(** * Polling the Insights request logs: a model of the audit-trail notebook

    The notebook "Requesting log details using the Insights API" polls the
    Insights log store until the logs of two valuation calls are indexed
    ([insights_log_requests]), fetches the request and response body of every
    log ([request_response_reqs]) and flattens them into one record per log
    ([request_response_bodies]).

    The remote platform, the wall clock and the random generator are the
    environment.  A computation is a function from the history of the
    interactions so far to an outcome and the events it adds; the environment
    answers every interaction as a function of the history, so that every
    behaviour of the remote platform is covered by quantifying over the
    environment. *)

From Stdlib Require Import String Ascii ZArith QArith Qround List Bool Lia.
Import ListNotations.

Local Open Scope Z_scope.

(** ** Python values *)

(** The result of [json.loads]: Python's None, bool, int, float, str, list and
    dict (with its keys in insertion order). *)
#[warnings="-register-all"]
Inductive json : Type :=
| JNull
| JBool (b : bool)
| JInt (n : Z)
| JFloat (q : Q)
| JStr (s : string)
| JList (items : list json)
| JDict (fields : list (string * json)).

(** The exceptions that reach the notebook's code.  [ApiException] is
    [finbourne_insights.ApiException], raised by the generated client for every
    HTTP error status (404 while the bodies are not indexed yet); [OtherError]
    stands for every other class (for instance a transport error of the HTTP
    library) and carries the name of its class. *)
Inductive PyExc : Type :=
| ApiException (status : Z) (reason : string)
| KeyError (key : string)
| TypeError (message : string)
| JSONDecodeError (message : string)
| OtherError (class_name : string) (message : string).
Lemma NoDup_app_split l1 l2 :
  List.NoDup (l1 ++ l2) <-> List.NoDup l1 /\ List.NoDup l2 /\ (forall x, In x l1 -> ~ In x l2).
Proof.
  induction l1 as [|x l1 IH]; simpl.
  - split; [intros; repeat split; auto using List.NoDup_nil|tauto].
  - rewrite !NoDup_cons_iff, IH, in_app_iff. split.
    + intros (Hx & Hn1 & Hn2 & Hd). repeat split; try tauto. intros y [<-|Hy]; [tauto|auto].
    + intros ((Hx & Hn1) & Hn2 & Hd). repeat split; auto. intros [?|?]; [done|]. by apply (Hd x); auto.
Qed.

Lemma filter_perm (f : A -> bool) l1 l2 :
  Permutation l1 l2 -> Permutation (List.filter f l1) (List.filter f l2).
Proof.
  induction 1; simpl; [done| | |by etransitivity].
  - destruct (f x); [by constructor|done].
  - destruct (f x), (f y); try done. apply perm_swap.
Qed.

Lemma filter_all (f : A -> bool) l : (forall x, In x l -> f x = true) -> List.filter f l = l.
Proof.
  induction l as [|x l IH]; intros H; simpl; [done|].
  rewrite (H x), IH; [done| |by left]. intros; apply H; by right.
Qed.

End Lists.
+ + + +
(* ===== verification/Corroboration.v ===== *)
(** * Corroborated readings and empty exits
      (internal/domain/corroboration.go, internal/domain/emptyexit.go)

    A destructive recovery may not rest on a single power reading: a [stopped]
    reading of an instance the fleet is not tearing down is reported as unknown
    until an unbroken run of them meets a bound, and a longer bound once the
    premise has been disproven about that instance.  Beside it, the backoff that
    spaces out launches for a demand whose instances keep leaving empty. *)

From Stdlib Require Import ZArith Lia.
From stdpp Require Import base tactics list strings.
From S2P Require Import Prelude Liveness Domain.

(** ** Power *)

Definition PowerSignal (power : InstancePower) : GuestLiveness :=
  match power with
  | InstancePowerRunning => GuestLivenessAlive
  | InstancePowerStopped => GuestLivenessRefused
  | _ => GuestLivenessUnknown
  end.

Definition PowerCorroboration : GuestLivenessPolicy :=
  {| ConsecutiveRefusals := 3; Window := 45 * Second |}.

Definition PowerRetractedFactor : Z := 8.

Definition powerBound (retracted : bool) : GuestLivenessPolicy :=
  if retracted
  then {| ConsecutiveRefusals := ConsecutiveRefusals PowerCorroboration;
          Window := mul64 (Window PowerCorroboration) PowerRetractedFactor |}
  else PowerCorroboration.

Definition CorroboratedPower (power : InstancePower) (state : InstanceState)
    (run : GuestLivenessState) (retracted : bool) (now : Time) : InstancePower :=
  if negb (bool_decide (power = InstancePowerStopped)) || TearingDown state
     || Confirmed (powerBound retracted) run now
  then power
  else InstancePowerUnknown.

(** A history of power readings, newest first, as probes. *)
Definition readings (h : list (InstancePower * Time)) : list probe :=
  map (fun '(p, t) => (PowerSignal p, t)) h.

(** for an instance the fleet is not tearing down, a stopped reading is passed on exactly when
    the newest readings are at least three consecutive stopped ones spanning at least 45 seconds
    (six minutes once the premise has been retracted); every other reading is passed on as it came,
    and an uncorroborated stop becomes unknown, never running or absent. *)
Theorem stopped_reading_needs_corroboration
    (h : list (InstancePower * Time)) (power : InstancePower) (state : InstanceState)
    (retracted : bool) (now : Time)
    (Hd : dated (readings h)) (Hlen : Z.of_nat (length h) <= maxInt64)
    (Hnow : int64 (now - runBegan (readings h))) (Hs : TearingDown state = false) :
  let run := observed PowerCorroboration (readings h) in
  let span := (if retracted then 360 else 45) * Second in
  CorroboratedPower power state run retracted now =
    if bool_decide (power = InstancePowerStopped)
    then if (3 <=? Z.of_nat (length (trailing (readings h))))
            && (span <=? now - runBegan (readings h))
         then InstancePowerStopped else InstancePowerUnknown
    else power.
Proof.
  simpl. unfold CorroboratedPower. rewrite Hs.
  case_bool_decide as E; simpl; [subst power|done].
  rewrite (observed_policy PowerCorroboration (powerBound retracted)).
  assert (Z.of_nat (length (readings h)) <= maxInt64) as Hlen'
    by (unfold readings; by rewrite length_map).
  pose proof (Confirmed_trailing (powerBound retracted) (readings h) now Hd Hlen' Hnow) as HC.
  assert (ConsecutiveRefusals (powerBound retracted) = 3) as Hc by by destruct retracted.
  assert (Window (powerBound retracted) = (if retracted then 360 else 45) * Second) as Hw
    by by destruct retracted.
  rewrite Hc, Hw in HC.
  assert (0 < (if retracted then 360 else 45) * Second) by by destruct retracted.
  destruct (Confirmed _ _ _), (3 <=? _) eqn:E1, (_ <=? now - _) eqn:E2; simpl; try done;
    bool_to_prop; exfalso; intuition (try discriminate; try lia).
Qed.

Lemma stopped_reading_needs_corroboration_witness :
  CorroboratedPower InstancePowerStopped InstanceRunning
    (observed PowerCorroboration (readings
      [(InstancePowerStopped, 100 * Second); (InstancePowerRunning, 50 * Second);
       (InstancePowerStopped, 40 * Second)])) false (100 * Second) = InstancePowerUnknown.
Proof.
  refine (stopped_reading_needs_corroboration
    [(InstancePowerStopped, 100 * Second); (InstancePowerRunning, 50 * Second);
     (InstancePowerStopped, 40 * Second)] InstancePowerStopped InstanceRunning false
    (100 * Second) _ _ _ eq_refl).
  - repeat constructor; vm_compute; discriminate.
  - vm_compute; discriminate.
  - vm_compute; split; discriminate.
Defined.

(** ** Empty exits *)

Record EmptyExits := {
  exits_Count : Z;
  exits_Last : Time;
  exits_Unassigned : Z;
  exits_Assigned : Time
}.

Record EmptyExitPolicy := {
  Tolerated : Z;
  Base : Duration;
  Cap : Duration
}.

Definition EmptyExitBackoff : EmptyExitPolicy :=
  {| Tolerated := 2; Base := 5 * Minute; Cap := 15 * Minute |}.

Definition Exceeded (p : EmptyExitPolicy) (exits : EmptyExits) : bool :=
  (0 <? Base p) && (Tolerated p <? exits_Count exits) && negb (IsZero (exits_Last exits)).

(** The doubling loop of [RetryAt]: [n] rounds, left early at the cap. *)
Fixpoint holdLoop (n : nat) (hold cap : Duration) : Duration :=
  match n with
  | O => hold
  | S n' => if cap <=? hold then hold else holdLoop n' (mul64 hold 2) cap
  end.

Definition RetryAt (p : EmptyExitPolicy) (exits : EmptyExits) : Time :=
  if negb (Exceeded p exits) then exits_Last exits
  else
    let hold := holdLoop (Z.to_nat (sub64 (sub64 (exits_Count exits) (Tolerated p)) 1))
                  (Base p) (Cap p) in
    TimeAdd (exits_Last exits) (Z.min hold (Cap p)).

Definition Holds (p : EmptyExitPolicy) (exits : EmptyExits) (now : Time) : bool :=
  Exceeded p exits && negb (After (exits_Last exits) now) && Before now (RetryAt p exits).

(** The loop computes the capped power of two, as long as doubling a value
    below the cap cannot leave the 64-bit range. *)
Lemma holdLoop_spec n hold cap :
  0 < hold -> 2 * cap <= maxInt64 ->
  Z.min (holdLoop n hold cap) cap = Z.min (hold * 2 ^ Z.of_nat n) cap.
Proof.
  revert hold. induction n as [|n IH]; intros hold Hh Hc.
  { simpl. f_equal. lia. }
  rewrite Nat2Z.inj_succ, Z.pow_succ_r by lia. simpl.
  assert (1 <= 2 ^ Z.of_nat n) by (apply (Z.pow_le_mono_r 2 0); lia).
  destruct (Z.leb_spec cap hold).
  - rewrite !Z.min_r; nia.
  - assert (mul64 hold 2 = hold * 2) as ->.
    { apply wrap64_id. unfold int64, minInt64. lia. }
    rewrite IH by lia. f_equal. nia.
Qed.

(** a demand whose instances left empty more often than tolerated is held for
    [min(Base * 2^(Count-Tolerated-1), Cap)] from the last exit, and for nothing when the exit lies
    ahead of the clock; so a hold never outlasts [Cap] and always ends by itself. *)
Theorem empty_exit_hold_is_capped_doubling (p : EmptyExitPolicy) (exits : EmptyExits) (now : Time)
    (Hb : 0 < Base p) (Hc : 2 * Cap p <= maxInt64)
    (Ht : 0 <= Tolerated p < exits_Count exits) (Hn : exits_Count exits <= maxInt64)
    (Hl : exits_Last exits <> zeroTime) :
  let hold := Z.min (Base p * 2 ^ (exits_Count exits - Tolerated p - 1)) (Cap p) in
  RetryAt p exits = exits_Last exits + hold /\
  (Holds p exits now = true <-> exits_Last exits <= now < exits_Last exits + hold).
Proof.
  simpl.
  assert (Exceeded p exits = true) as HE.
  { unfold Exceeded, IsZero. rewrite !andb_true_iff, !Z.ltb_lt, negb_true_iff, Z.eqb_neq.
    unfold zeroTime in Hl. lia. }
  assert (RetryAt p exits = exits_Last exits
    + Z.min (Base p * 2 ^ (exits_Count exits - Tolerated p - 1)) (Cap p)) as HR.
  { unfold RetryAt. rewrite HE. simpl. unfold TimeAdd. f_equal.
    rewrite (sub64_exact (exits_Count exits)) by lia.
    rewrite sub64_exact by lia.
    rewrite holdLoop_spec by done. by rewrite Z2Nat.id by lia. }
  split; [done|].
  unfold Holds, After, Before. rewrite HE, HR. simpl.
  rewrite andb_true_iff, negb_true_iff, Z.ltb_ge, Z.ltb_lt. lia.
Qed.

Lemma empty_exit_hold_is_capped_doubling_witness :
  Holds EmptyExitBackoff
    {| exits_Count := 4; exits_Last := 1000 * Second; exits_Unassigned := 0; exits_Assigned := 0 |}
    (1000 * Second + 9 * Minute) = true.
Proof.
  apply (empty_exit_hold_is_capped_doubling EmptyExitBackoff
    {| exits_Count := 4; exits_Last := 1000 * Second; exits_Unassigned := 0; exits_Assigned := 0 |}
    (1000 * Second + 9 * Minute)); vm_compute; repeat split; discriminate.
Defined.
+ + + +
## [PROBLEM]
All that is wanted is the stretch of lines above from the one containing "(** * Polling" through the one containing "history of the", duplicated exactly.

## [TASK ANSWER]
(** * Polling the Insights request logs: a model of the audit-trail notebook

    The notebook "Requesting log details using the Insights API" polls the
    Insights log store until the logs of two valuation calls are indexed
    ([insights_log_requests]), fetches the request and response body of every
    log ([request_response_reqs]) and flattens them into one record per log
    ([request_response_bodies]).

    The remote platform, the wall clock and the random generator are the
    environment.  A computation is a function from the history of the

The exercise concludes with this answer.